Molecular mechanism of DSCAS mediating cisplatin sensitivity. (A). Bioinformatics analysis showed that DSCAS, mRNA of Bcl-2 and Survivin have targeted binding sites to miR-646-3p. (B–D). The expressions of miR-646-3p, Survivin and Bcl-2 mRNA in cancer tissues and adjacent normal tissues were compared using RT-qPCR assay. (n = 63, P < .05). (E). DSCAS was negatively correlated with miR-646-3p in tissues. (n = 63, R² = 0.49, P < .05). (F–G). DSCAS were positively correlated with Survivin and Bcl-2 mRNA. (n = 63, R² = 0.50,0.47, respectively, all P < .05). (H–J).
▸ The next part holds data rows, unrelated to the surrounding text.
Lemma owned_maps_shrink s f w : owned w -> (forall x, _connections (f x) `sublist_of` _connections x) -> owned (on_session s f w).
Proof.
  intros H Hf. apply (owned_shrinks w); try done; [|intros c k Hk; exists k; by split_and!|apply H].
  intros s'. rewrite connections_of_on_session. destruct (decide (s' = s)) as [->|]; [|done].
  unfold connections_of. destruct (sessions w !! s); cbn; auto.
Qed.

Lemma owned_pending l w : owned w -> (forall s c, Opening s c ∈ l -> Opening s c ∈ pending w) -> NoDup (omap opening_of l) ->
  owned (set_pending l w).
Proof. intros H Hl Hn. apply (owned_shrinks w); try done. intros c k Hk. exists k. by split_and!. Qed.

Lemma owned_await k w : opening_of k = None -> owned w -> owned (await k w).
Proof.
  intros Hk H. apply owned_pending; [done| |].
  - intros s c [?|Hin%list_elem_of_singleton]%elem_of_app; [done|by subst].
  - rewrite omap_app. cbn. rewrite Hk, app_nil_r. apply H.
Qed.

Lemma owned_delete i w : owned w -> owned (set_pending (delete i (pending w)) w).
Proof.
  intros H. apply owned_pending; [done| |].
  - intros s c. apply sublist_elem, sublist_delete.
  - eapply sublist_NoDup; [apply sublist_omap, sublist_delete|apply H].
Qed.

Lemma elem_snoc {A} (x e : A) l : x ∈ l ++ [e] <-> x ∈ l \/ x = e.
Proof. by rewrite elem_of_app, list_elem_of_singleton. Qed.

Lemma owned_fire r c w : owned w -> owned (fire_onClose r c w).
Proof.
  intros H. apply owned_on_connection; [done|]. intros k _. cbn. rewrite elem_snoc. split_and!; try done.
  - split; [by intros [?|?]|by left].
  - by constructor.
Qed.

Lemma owned_teardown_next r cs w : owned w -> owned (teardown_next r cs w).
Proof. intros H. destruct cs; [done|]. by apply owned_await, owned_fire. Qed.

Lemma owned_teardown r s w : owned w -> owned (_teardownConnections r s w).
Proof.
  intros H. unfold _teardownConnections. destruct (sessions w !! s); [|done]. apply owned_teardown_next, owned_maps_shrink; [done|].
  intros x. apply sublist_nil_l.
Qed.

Lemma owned_flags s f w : (forall x, _connections (f x) = _connections x) -> owned w -> owned (on_session s f w).
Proof. intros Hf. by apply core_owned, core_on_session. Qed.

Lemma owned_destroy s w : owned w -> owned (destroy s w).
Proof. intros H. by apply owned_teardown, owned_flags. Qed.

Lemma owned_registry m w : owned w -> owned (set_registry m w).
Proof. by apply core_owned. Qed.

Lemma owned_sendJson s r w : owned w -> owned (sendJson s r w).
Proof. by apply core_owned, core_sendJson. Qed.

Lemma owned_finalize s w : owned w -> owned (_finalizeGraceExpiry s w).
Proof. intros H. by apply owned_teardown, owned_flags. Qed.

Lemma owned_expire id w : owned w -> owned (_expireWebsocketSession id w).
Proof.
  intros H. unfold _expireWebsocketSession. destruct (_ !! id); [|done]. by apply owned_finalize, owned_registry.
Qed.

Lemma owned_handleClose b s w : owned w -> owned (_handleClose b s w).
Proof.
  intros H. unfold _handleClose. destruct (sessions w !! s) as [x|]; [|done]. destruct (_ && _).
  - unfold _pauseWebsocketSession. destruct (_ !! sessionId x); [|apply owned_registry]; (apply owned_flags; [done|]; by apply owned_flags).
  - by apply owned_destroy, owned_teardown, owned_flags.
Qed.

#[local] Hint Resolve owned_await owned_fire owned_teardown_next owned_destroy owned_registry owned_sendJson
  owned_finalize owned_expire owned_handleClose : core.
Dual luciferase reporter gene assay confirmed DSCAS, mRNA of Bcl-2 and Survivin could bind to miR-646-3p. (K–N). RNA-IP and RNA Pull-down assay confirmed DSCAS, mRNA of Bcl-2 and Survivin could bind to miR-646-3p. (O). The expression of miR-646-3p was assessed using RT-qPCR assay in stably transfected SK-MES-1 cell lines harboring sh-DSCAS, sh-NC, oe-DSCAS or oe-NC, respectively. (n = 3, P < .05). (P). MiR-646-3p was overexpressed in SK-MES-1 cells via Lipofectamine 3000 transient transfection and verified by RT-qPCR. (n = 3, P < .05). (Q). The relative expression of Bcl-2 and Survivin were detected using Western blotting assay. (R). Histogram displayed relative expression of Bcl-2 and Survivin. (n = 3, P < .05). *P < .05,**P < .01,***P < .001，****P < .0001 compared with control.